個人的なレベルで言えば、隣人とのコミュニケーション方法から、食料品の買い物の方法、エスカレーターやエレベーターの利用方法、手洗いや消毒、マスク着用など社会的な行動規範はがらりと変わりました。ほんの少し前まで花粉症やインフルエンザ流行の時期にマスクを着用する日本の人々の様子を他国の人々が奇異に感じていたことなど、今では思い出話のようになってしまっています。
海外旅行は言うに及ばず国内の移動も制限され、外出自粛期間中にはネット通販の利用が増え、営業自粛中の飲食店が提供するテイクアウト料理を買い求めたり、ネットで昼食や夕食の宅配を注文する人も急増しました。 仕事の面では同僚との距離、クライアントとの接点が大きく変わっています。テレワークやZoomといった言葉がひんぱんに交わされ、顧客との関係においても多くの産業(運輸、レジャー、ホスピタリティ、小売、飲食などなど)が激しい影響を受けています。映画やテレビは撮影や収録を行うこともできず、画面には顔を映し出すモニター画面が並ぶ奇妙な映像が映し出されました。
このような中でデジタルマーケティングも変革を迫られています。 決定的な解決策がいまだ定まらない以上、再び厳しい外出制限や移動制限が求められる可能性もあります。第二波、第三波に備えるに当たっては、これまでの経験や海外での知見が役立つはずです。

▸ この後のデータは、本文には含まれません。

Lemma mm2_tables tbl q : pt_inv mm2 tbl maps2 -> table_of tbl 200 q = true -> ref mm2 q = 1.
Proof. intros J Hq. exact (counted_once mm2 tbl maps2 200 q J Hq (mm2_refs q)). Qed.

(** The only directory goes, and with it the page it mapped. *)
Lemma pgdirFree_frees_witness :
  exists mm', Page.pgdirFree (page2pa 200) mm2 = Ret tt mm' /\ 200 ∈ freePages mm' /\ 300 ∈ freePages mm'.
Proof.
  destruct mm2_inv as (_ & tbl & J & Hr & Hp).
  destruct (pgdirFree_frees mm2 tbl maps2 200 J Hr (fun q => mm2_tables tbl q J)) as (mm' & H & _ & _ & Ht & Hm & _).
  exists mm'. split; [exact H|]. split; [apply Ht; unfold table_of; rewrite Hr; reflexivity|].
  destruct (Hm 1 pte2 300) as [_ Hf]; [vm_compute; reflexivity|vm_compute; reflexivity|].
  apply Hf. vm_compute. reflexivity.
Defined.
(* ===== verification/MprotectSpec.v ===== *)
(** * Changing the protection of a page that fork shares

    [protect_page] (syscallMemoryProtect of Syscall.c) on a mapped page: the entry gets the
    permission bits of the call and keeps the rest, and nothing else changes.  It does not
    look at [PTE_COW]: a page two address spaces share becomes writable in one of them,
    with no copy made. *)

From S2P Require Import Prelude CType Mem Strings Config Queue Page PageInv PageSpec UserCopy Sched Pipe Fat File Segment Signal Kernel Process Syscall ForkSpec.

Definition RWX : Z := Z.lor PTE_READ (Z.lor PTE_WRITE PTE_EXECUTE).

(** Two entries map page [p], and a store through one of them goes to the page. *)
Definition writable_alias (maps : gmap (Z * Z) Z) (p : Z) : Prop :=
  exists k k' e e', k <> k' /\ maps !! k = Some e /\ maps !! k' = Some e' /\
    pte_page e = Some p /\ pte_page e' = Some p /\ Z.land e PTE_WRITE <> 0.

(** ** Bits of the new entry *)

Lemma prot_perm_in_rwx prot : exists x, prot_perm prot = Z.land x RWX.
Proof.
  exists (prot_perm prot). unfold prot_perm.
  by destruct (c_true (Z.land prot PROT_EXEC)), (c_true (Z.land prot PROT_READ)), (c_true (Z.land prot PROT_WRITE)).
Qed.

Lemma protected_land e perm m : Z.land (protected e perm) m =
  Z.lor (Z.land e (Z.land (u64 (Z.lnot RWX)) m)) (Z.land perm m).
Proof. unfold protected. fold RWX. by rewrite Z.land_lor_distr_l, Z.land_assoc. Qed.

Lemma protected_other e x m : Z.land (u64 (Z.lnot RWX)) m = m -> Z.land RWX m = 0 ->
  Z.land (protected e (Z.land x RWX)) m = Z.land e m.
Proof. intros H1 H2. rewrite protected_land, H1, <- Z.land_assoc, H2, Z.land_0_r. apply Z.lor_0_r. Qed.

Lemma protected_rwx e x : Z.land (protected e (Z.land x RWX)) RWX = Z.land x RWX.
Proof.
  rewrite protected_land. change (Z.land (u64 (Z.lnot RWX)) RWX) with 0. rewrite Z.land_0_r.
  by rewrite <- Z.land_assoc, Z.land_diag.
Qed.

Lemma protected_range e x : 0 <= e < 2 ^ 64 -> 0 <= protected e (Z.land x RWX) < 2 ^ 64.
Proof.
  intros He. unfold protected. fold RWX.
  pose proof (land_le_l e (u64 (Z.lnot RWX)) ltac:(lia)).
  assert (0 <= Z.land x RWX < 2 ^ 10).
  { rewrite Z.land_comm. pose proof (land_le_l RWX x ltac:(by vm_compute)). assert (RWX = 14) as E by done. lia. }
  apply lor_low_bound; lia.
Qed.

(** ** The page *)

(** C39. Changing the protection of a mapped page keeps its physical page, its
    copy-on-write and user bits, the reference counts and every other translation, and sets
    its read, write and execute bits to those of the call.  When the page is also mapped
    elsewhere, as fork leaves it, and the call asks for write access, a store through the
    entry reaches the shared page: the copy-on-write mark is no longer what decides. *)
Theorem mprotect_exposes {S} `{!Part S MM} (pageout_ : Z -> Z -> M S Z) (s : S) tbl maps r va e p k' e' prot :
  pt_inv (part s) tbl maps -> tbl !! r = Some (Root r) -> 0 <= va < 2 ^ 39 ->
  maps !! (r, vpn va) = Some e -> pte_page e = Some p ->
  exists s', protect_page pageout_ (page2pa r) (prot_perm prot) va s = Ret tt s' /\
    let e1 := protected e (prot_perm prot) in
    pt_inv (part s') tbl (<[(r, vpn va) := e1]> maps) /\
    pte_page e1 = Some p /\ Z.land e1 RWX = prot_perm prot /\
    Z.land e1 PTE_COW = Z.land e PTE_COW /\ Z.land e1 PTE_USER = Z.land e PTE_USER /\
    freePages (part s') = freePages (part s : MM) /\ (forall q, ref (part s') q = ref (part s) q) /\
    (k' <> (r, vpn va) -> maps !! k' = Some e' -> pte_page e' = Some p -> Z.land prot PROT_WRITE <> 0 ->
     writable_alias (<[(r, vpn va) := e1]> maps) p).
Proof.
  intros I Hr Hva He Hp. pose proof (pageLookup_spec _ _ _ _ _ I Hr Hva) as HL. rewrite He in HL.
  destruct HL as (q & Hq & Hent & Hval & HL). destruct (pte_page_Some _ _ Hp) as (Hok & _ & Hpa).
  assert (Hr64 : 0 <= e < 2 ^ 64) by (rewrite <- Hent; apply load64_range).
  destruct (prot_perm_in_rwx prot) as [x Hx]. set (e1 := protected e (prot_perm prot)).
  assert (Hpg : pte_page e1 = pte_page e).
  { unfold e1, pte_page. rewrite Hx, (PTE2PA_mask _ e); [done|]. by apply protected_other. }
  exists (set_part (set_mem (store64 (page2pa q + 8 * GET_PAGE_TABLE_INDEX va 0) e1) (part s)) s). split.
  { unfold protect_page. rewrite (bind_lift_Ret _ _ _ _ _ HL), set_part_part, Hpa.
    rewrite page2pa_ok by done. destruct (2147483648 + 4096 * p) eqn:E; [unfold page_ok in *; lia| |];
    unfold set_memory, lift, modify; cbn [olift]; unfold e1; rewrite <- Hent; reflexivity. }
  cbv zeta. rewrite part_set. split.
  { apply (replace_entry (part s) tbl maps r va q e); try done; unfold e1; rewrite Hx.
    - by apply protected_range.
    - unfold pte_valid. by rewrite protected_other. }
  split; [by rewrite Hpg|]. unfold e1. rewrite Hx.
  split; [apply protected_rwx|]. do 2 (split; [by apply protected_other|]).
  split; [done|]. split; [done|]. intros Hne He' Hp' Hw.
  exists (r, vpn va), k', e1, e'. rewrite lookup_insert_eq, lookup_insert_ne by done. 
  split_and!; try done; [unfold e1; by rewrite Hx|by rewrite Hpg|].
  replace PTE_WRITE with (Z.land RWX PTE_WRITE) by done.
  rewrite Z.land_assoc. unfold e1. rewrite Hx, protected_rwx, <- Hx.
  unfold prot_perm, c_true at 3. rewrite (proj2 (Z.eqb_neq _ 0) Hw). cbn [negb].
  by destruct (c_true (Z.land prot PROT_EXEC)), (c_true (Z.land prot PROT_READ)).
Qed.

(** After the fork of ForkSpec.v, the parent asks for write access to its page. *)
Lemma mprotect_exposes_witness : exists (s s' : Kernel) maps',
  fork_memory (page2pa 200) (page2pa 203) mm_both = Ret tt (k_m s) /\
  protect_page (fun _ _ => mret 0) (page2pa 200) (prot_perm PROT_WRITE) 0x1000 s = Ret tt s' /\
  writable_alias maps' 300.
Proof.
  destruct mm_both_pre as [tbl Hpre].
  destruct (fork_memory_at mm_both tbl maps_parent 200 203 Hpre) as (mm' & tbl' & maps' & Hrun & HA).
  set (s := kernel_of (with_one_thread thread0 process0 ∅) mm' (mkSigS ∅ [])).
  destruct (mprotect_exposes (S := Kernel) (fun _ _ => mret 0) s tbl' maps' 200 0x1000 (cow_entry pte_rw) 300
    (203, 1) (child_entry pte_rw) PROT_WRITE) as (s' & Hs & _ & _ & _ & _ & _ & _ & _ & Hal).
  - exact (fa_inv _ _ _ _ _ _ _ _ _ HA).
  - eapply lookup_weaken; [exact (fp_r _ _ _ _ _ Hpre)|exact (fa_tbl _ _ _ _ _ _ _ _ _ HA)].
  - lia.
  - change (vpn 0x1000) with 1. rewrite (fa_maps _ _ _ _ _ _ _ _ _ HA). reflexivity.
  - vm_compute. reflexivity.
  - eexists s, s', _. split; [exact Hrun|]. split; [exact Hs|]. apply Hal.
    + intros [=].
    + rewrite (fa_maps _ _ _ _ _ _ _ _ _ HA). reflexivity.
    + vm_compute. reflexivity.
    + discriminate.
Defined.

・困っている人々に目を向ける 買い物の自由が失われたり、運動の機会が減ったり、助成金や補助金の申請に苦労したり、夏物の衣料品を買いに行けなかったり、理髪店や美容院に行くのを控えたりして、普段の日常が長期に渡って失われたことで困った人が大勢いました。デジタル技術を活用して、困っている人々を支援するサービスや商品を提供できないでしょうか。
・メッセージはポジティブに 完全に終息していない以上、楽観は禁物です。ただし、ビジネスに注目してもらうためには、ポジティブなメッセージの方が有効なようです。まだオンラインでサービスや商品の販売を行っていなかった場合には、すぐにでも準備を始める必要があると思いますが、その場合にもぜひ、発信するメッセージは前向きなものにしましょう。

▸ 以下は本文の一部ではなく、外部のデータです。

(** * AptosDeFiHub: liquidity-position rebalancing engine

    A shallow embedding of the decision logic of the rebalancing bot
    (position classifier and positions report, ratio calculator with its
    balance fetch, allocation searches, swap payload, transaction executor
    with its cooldown table, rebalancing check, orchestrator and batch
    controller, webhook handler), followed by the properties proved about
    it.

    Conventions of the embedding:
    - a JavaScript [number] is idealised as an exact rational ([Q]); ticks,
      raw token amounts and timestamps, which the code only ever handles
      as integers, are [Z];
    - a remote call (SDK, RPC, timer) is an argument of the model: the
      value it returned, or the exception it raised;
    - [try { .. } catch] is an explicit case analysis on a [Result];
    - console output and the messages sent to the notification sink are
      left out; an error message is kept up to its first interpolated
      number. *)

From Stdlib Require Import ZArith QArith Qround Qabs Qpower Qfield Lqa String Ascii List Lia Bool.
From stdpp Require Import gmap strings.
Import ListNotations.
Open Scope Z_scope.

(** ** JavaScript values *)

Definition number := Q.
Bind Scope Q_scope with number.
(** [updatePluginConfig(pluginId, config)] *)
Definition updatePluginConfig (pluginId : jsstring)
                              (config : list (jsstring * JsVal)) : Io JsVal :=
  callGQL (ConfigurePlugin pluginId config).

Definition DEFAULT_RECRAFT_API_URL : JValue :=
  JString (lit "https://external.api.recraft.ai/v1/images/generations").
Definition DEFAULT_RECRAFT_SIZE : JValue := JString (lit "1024").
Definition DEFAULT_RECRAFT_FORMAT : JValue := JString (lit "svg").
Definition DEFAULT_RECRAFT_STYLE : JValue := JString (lit "icon").
Definition DEFAULT_RECRAFT_SUB_STYLE : JValue :=
  JString (lit "doodle_offset_fill").

(** A destructured property with a default: the default stands in for
    [undefined] only. *)
Definition orDefault (v : JsVal) (default : JValue) : JsVal :=
  match v with
  | None => Some default
  | Some v' => Some v'
  end.

(** [!v] *)
Definition falsy (v : JsVal) : bool := negb (truthyOpt v).

(** [result.key] where [result] is a promise: a Promise object has no
    property of the names the code reads. *)
Definition promiseProp (key : jsstring) : JsVal := None.

(** The object [setupPluginDefaults] passes to [updatePluginConfig]. *)
Definition defaultedConfig (params : JValue) : list (jsstring * JsVal) :=
  [(lit "recraftApiKey", getProp (lit "recraftApiKey") params);
   (lit "recraftApiUrl",
    orDefault (getProp (lit "recraftApiUrl") params) DEFAULT_RECRAFT_API_URL);
   (lit "recraftTagIconSize",
    orDefault (getProp (lit "recraftTagIconSize") params)
              DEFAULT_RECRAFT_SIZE);
   (lit "recraftTagIconFormat",
    orDefault (getProp (lit "recraftTagIconFormat") params)
              DEFAULT_RECRAFT_FORMAT);
   (lit "recraftTagIconStyle",
    orDefault (getProp (lit "recraftTagIconStyle") params)
              DEFAULT_RECRAFT_STYLE);
   (lit "recraftTagIconSubStyle",
    orDefault (getProp (lit "recraftTagIconSubStyle") params)
              DEFAULT_RECRAFT_SUB_STYLE);
   (lit "recraftTagIconStyleId",
    getProp (lit "recraftTagIconStyleId") params)].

・最新情報の提供 リアルの店舗を構えている場合、定休日や営業時間が国や都道府県からの要請や指示で変更を余儀なくされましたが、お店に張り紙を出すだけでは不親切です。自粛要請が緩和された際にも、その対応はお店ごとに違っていますから、営業状況はネットを通じて発信する必要があります。その際、ソーシャルディスタンスや消毒、入場制限など、どのような対策を講じているか、来店前にお知らせする工夫も大切です。 また、ネットを使っているのですから、顧客からのお問い合わせにも迅速に対応することで、LTV(顧客生涯価値)が向上します。
・次への備え 3月や4月のような状況に戻る可能性もゼロではありません。もっと厳しくなるかも知れないし、ずっと緩やかかも知れないのですが、それでも少なくとも去年までとはまったく違った対応がこれからずっと必要になります。最悪の事態を想定しておくことも大切なことだと思います。 コロナの前と後では、人々の生活や仕事におけるインターネットの役割は各段に違ってきますから、デジタル戦略の見直しはどのようなビジネスにとっても最重要かつ最緊急の課題と言えそうです。